The average pore diameter of the porous sintered body was determined by the method described below. The porous sintered body is embedded in a resin, polished and observed with a microscope or the like, and the pore area is determined by image analysis. The number of pores to be measured here is preferably as high as possible in accuracy, but generally it is sufficient to measure 300 or more pores. The pore area obtained here is a cross-section on a plane passing through a part of a substantially spherical pore, and is not the diameter of the pore. Therefore, three-dimensional correction is performed. As a correction method, Jo
The hnson-Saltykov method is used. In the Johnson-Saltykov method,
The pore diameter distribution can be obtained directly from the observed pore area, and the average pore diameter is calculated as the pore diameter that accounts for 50% of the total pore volume in the cumulative pore volume distribution. Table 1 shows the obtained average pore diameters. As shown in Table 1, by making the volume constant by reducing or increasing the pressure, the average pore diameter of the porous sintered body can be easily controlled using the same raw material slurry.

[0019]

[Table 1]

[0020]

As is clear from the examples, according to the method for producing a porous sintered body of the present invention, the same raw material slurry is used, and the steps of stirring and foaming, gelling, drying and sintering are performed.
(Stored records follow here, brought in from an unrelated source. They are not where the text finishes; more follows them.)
(* ===== verification/InstallLaws.v ===== *)
(** The laws of the installer's file operations: what each call may change in
    each tree, whatever calls fail, and what a publish leaves. *)
From S2P Require Import Prelude GoBytes Paths Installer InstallFS.
Open Scope list_scope.

(** ** Well-formed trees *)

(** Every name has a directory above it. *)
Definition wf (t : tree) : Prop := forall p n, t !! p = Some n -> p <> [] /\ dirAt t (parent p) = true.

(** What a path holds that is not a directory. *)
Definition leaf (t : tree) (p : path) : option node :=
  match t !! p with Some NDir => None | x => x end.

Lemma dirAt_spec t p : dirAt t p = true <-> p = [] \/ t !! p = Some NDir.
Proof. unfold dirAt. by rewrite orb_true_iff, !bool_decide_eq_true. Qed.

Lemma take_parent (p : path) i : S i <= length p -> parent (take (S i) p) = take i p.
Proof. intros Hi. unfold parent. rewrite length_take, take_take. f_equal. lia. Qed.

Lemma parents_elem (p q : path) : q ∈ parents p <-> exists i, 1 <= i < length p /\ q = take i p.
Proof.
  unfold parents. rewrite list_elem_of_fmap. setoid_rewrite elem_of_seq. split; intros (i & H1 & H2); exists i; (split; [|done || lia]); try lia; done.
Qed.

Lemma wf_ancestor t p n i : wf t -> t !! p = Some n -> 1 <= i < length p -> t !! take i p = Some NDir.
Proof.
  intros Hwf Hp. remember (length p - i) as k eqn:Hk. revert i Hk. induction k as [|k IH]; intros i Hk Hi; [lia|].
  assert (exists m, t !! take (S i) p = Some m) as [m Hm].
  { destruct (decide (S i = length p)) as [E|Hne]; [exists n; rewrite E, firstn_all; done|].
    exists NDir. apply IH; lia. }
  destruct (Hwf _ _ Hm) as [_ Hd]. rewrite take_parent in Hd by lia. apply dirAt_spec in Hd as [Hd|Hd]; [|done].
  apply (f_equal length) in Hd. rewrite length_take in Hd. simpl in Hd. lia.
Qed.

Lemma nonDir_spec t q : nonDir t q = true <-> exists n, t !! q = Some n /\ n <> NDir.
Proof.
  unfold nonDir. destruct (t !! q) as [[]|]; simpl; split; try done; [by eauto|intros (n & [= <-] & ?); done|by eauto|].
  by intros (n & ? & _).
Qed.

Lemma wf_parents t p : wf t -> (is_Some (t !! p) \/ dirAt t (parent p) = true) -> existsb (nonDir t) (parents p) = false.
Proof.
  intros Hwf Hp. apply not_true_is_false. rewrite existsb_elem_of. intros (q & (i & Hi & ->)%parents_elem & Hn).
  apply nonDir_spec in Hn as (m & Hm & Hne). destruct Hp as [[n Hp]|Hd].
  - rewrite (wf_ancestor t p n i) in Hm by done. by injection Hm as <-.
  - apply dirAt_spec in Hd. unfold parent in Hd. destruct Hd as [Hd|Hd].
    + apply (f_equal length) in Hd. rewrite length_take in Hd. simpl in Hd. lia.
    + destruct (decide (i = length p - 1)) as [->|Hne']; [congruence|].
      pose proof (wf_ancestor t _ _ i Hwf Hd) as Ha. rewrite length_take, take_take in Ha.
      rewrite (Nat.min_l i) in Ha by lia. rewrite Ha in Hm by lia. congruence.
Qed.

Lemma nodeAt_Ok t p n : nodeAt t p = Ok n -> (p = [] /\ n = NDir) \/ (p <> [] /\ t !! p = Some n).
Proof.
  unfold nodeAt. case_bool_decide; [intros [= <-]; by left|]. destruct (existsb _ _); [done|].
  destruct (t !! p); [|done]. intros [= <-]. by right.
Qed.

Lemma nodeAt_ENOENT t p : nodeAt t p = Err ENOENT -> p <> [] /\ t !! p = None.
Proof. unfold nodeAt. case_bool_decide; [done|]. destruct (existsb _ _); [done|]. by destruct (t !! p). Qed.

Lemma nodeAt_Err t p e : wf t -> nodeAt t p = Err e -> (e = ENOENT \/ e = ENOTDIR) /\ p <> [] /\ t !! p = None.
Proof.
  intros Hwf. unfold nodeAt. case_bool_decide; [done|]. destruct (existsb _ _) eqn:E.
  - intros [= <-]. split; [by right|]. split; [done|]. destruct (t !! p) eqn:Ep; [|done].
    by rewrite wf_parents in E by eauto.
  - destruct (t !! p); [done|]. intros [= <-]. split; [by left|done].
Qed.

Lemma nodeAt_wf t p n : wf t -> t !! p = Some n -> nodeAt t p = Ok n.
Proof.
  intros Hwf Hp. unfold nodeAt. destruct (Hwf _ _ Hp) as [Hne _]. rewrite bool_decide_false by done.
  by rewrite wf_parents, Hp by eauto.
Qed.

Lemma nodeAt_missing t p : wf t -> p <> [] -> t !! p = None -> dirAt t (parent p) = true -> nodeAt t p = Err ENOENT.
Proof.
  intros Hwf Hne Hp Hd. unfold nodeAt. rewrite bool_decide_false by done. by rewrite wf_parents, Hp by auto.
Qed.

(** ** Footprints

    What an operation may do to a tree: the paths whose file may change
    ([fl]), those whose name may go away ([fd]), and those that may become a
    directory ([fm]); names of temporary files apart. *)
Record foot := mkFoot { fl : path -> Prop; fd : path -> Prop; fm : path -> Prop }.
Definition nowhere : path -> Prop := fun _ => False.
Definition foot0 : foot := mkFoot nowhere nowhere nowhere.

Record frame (f : foot) (t t' : tree) : Prop := {
  fr_wf : wf t -> wf t';
  fr_dir p : ~ fd f p -> t !! p = Some NDir -> t' !! p = Some NDir;
  fr_file p : ~ fd f p -> isTemp p = false -> nonDir t p = true -> nonDir t' p = true;
  fr_leaf p : ~ fl f p -> isTemp p = false -> leaf t' p = leaf t p;
  fr_made p : t' !! p = Some NDir -> t !! p = Some NDir \/ fm f p
}.

Definition footLe (f g : foot) : Prop :=
  (forall p, fl f p -> fl g p) /\ (forall p, fd f p -> fd g p) /\ (forall p, fm f p -> fm g p).

Lemma frame_refl f t : frame f t t.
Proof. split; auto. Qed.

Lemma frame_trans f t1 t2 t3 : frame f t1 t2 -> frame f t2 t3 -> frame f t1 t3.
Proof.
  intros [A1 A2 A3 A4 A5] [B1 B2 B3 B4 B5]. split; auto.
  - intros p Hp Ht. rewrite B4 by done. auto.
  - intros p [Hp|Hp]%B5; auto.
Qed.

Lemma frame_weaken f g t t' : footLe f g -> frame f t t' -> frame g t t'.
Proof. intros (H1 & H2 & H3) [A1 A2 A3 A4 A5]. split; auto. intros p [?|?]%A5; auto. Qed.

Lemma isTemp_snoc dir s : isTemp (dir ++ [tempPrefix ++ s]) = true.
Proof. unfold isTemp, base. rewrite last_snoc. apply (hasPrefix_app tempPrefix s). Qed.

Lemma parent_snoc (dir : path) x : parent (dir ++ [x]) = dir.
Proof. unfold parent. rewrite length_app, take_app_le by (simpl; lia). apply take_ge. simpl. lia. Qed.

Lemma wf_insert t p n : wf t -> p <> [] -> dirAt t (parent p) = true -> (n <> NDir -> t !! p <> Some NDir) -> wf (<[p := n]> t).
Proof.
  intros Hwf Hne Hd Hn q m Hq. apply lookup_insert_cases in Hq as [[<- <-]|[Hpq Hq]].
  - split; [done|]. apply dirAt_spec. apply dirAt_spec in Hd as [Hd|Hd]; [by left|]. right.
    rewrite lookup_insert_ne; [done|]. intros E. rewrite <- E in Hd. destruct (decide (n = NDir)) as [->|H']; [|by apply Hn in H'].
    apply (f_equal length) in E. unfold parent in E. rewrite length_take in E. destruct p; [done|]. simpl in E. lia.
  - destruct (Hwf _ _ Hq) as [Hq1 Hq2]. split; [done|]. apply dirAt_spec. apply dirAt_spec in Hq2 as [Hq2|Hq2]; [by left|].
    right. destruct (decide (p = parent q)) as [E|Hne']; [subst p|by rewrite lookup_insert_ne].
    rewrite lookup_insert_eq. destruct (decide (n = NDir)) as [->|H']; [done|]. by destruct (Hn H').
Qed.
Thus, the present invention has an excellent effect that a porous sintered body having a controlled pore diameter can be easily obtained.
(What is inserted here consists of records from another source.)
Lemma openRegular_inv sd rel w r w' : openRegular sd rel w = (r, w') -> w'.1 = w.1 /\
  (forall c, r = Ok c -> nodeAt (treeOf sd w.1) rel = Ok (NFile c)) /\ (r = Err ENOENT -> nodeAt (treeOf sd w.1) rel = Err ENOENT).
Proof.
  unfold openRegular, fbind. destruct (lstat sd rel w) as [[n|e] w1] eqn:E1; apply lstat_inv in E1 as [Hw1 Hn]; cycle 1.
  { intros [= <- <-]. split; [done|]. split; [done|]. intros [= ->]. by destruct Hn. }
  destruct Hn as [?|Hn]; [done|]. destruct (touch w1) as [[[]|e] w2] eqn:E2.
  - apply touch_inv in E2. destruct n; intros [= <- <-]; (split; [congruence|]); (split; [|done]); by intros c' [= <-].
  - pose proof (touch_inv _ _ _ E2). intros [= <- <-]. split; [congruence|]. split; [done|]. intros [= ->].
    apply call_inv in E2 as [(a & ? & _)|(e & [= <-] & _ & [?|?])]; done.
Qed.

Record backed (t0 : tree) (rels : path -> Prop) (fs : FS) : Prop := {
  bk_server : frame foot0 t0 (treeOf Server fs);
  bk_wf : wf (beside fs);
  bk_file q : isTemp q = false -> nonDir (beside fs) q = true -> nonDir t0 q = true;
  bk_dir q : beside fs !! q = Some NDir -> t0 !! q = Some NDir;
  bk_saved rel c : rels rel -> isTemp rel = false -> t0 !! rel = Some (NFile c) -> beside fs !! rel = Some (NFile c);
  bk_kind rel : rels rel -> nodeAt t0 rel = Err ENOENT \/ exists c, t0 !! rel = Some (NFile c)
}.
 ──────────────────────────────────────────────────続 き Continuing on the front page (72) Inventor Sumie Sakaguchi 30 Soya, Hadano-shi, Kanagawa Toshiba Ceramics Co., Ltd. Inside

Claims (2)

[Claims] 1. A step of preparing a slurry in which a raw material powder and an organic substance which is cured by cross-linking polymerization are dispersed or dissolved in a solvent, adding a foaming agent to the slurry, and foaming by stirring and / or introducing gas. A step of adding a crosslinking agent and / or a crosslinking initiator to the foamy slurry and introducing the mixture into a mold; and a step of curing the foamy slurry by crosslinking polymerization to form a molded article. In the method for producing a porous sintered body, which comprises a step of drying and sintering the molded body, in the step of introducing the molded body into the mold, bubbles are expanded under reduced pressure, and a foamy slurry is maintained while maintaining the reduced pressure state. A method for producing a porous sintered body, characterized in that the pore diameter of the porous sintered body is controlled by curing the porous sintered body through crosslinking polymerization. 2. A step of preparing a slurry in which a raw material powder and an organic substance which is cured by cross-linking polymerization are dispersed or dissolved in a solvent, adding a foaming agent to the slurry, and foaming by stirring and / or gas introduction. A foaming slurry, a step of adding a crosslinking agent and / or a crosslinking initiator to a foamy slurry and introducing the mixture into a mold, and a step of curing the foamy slurry by crosslinking polymerization to form a molded article. And a step of drying and sintering the molded body, wherein in the step of introducing into the mold, bubbles are compressed by pressurization, and the foam is maintained while the pressurized state is maintained. A method for producing a porous sintered body, characterized in that a porous slurry is cured by crosslinking polymerization to control the pore diameter of the porous sintered body.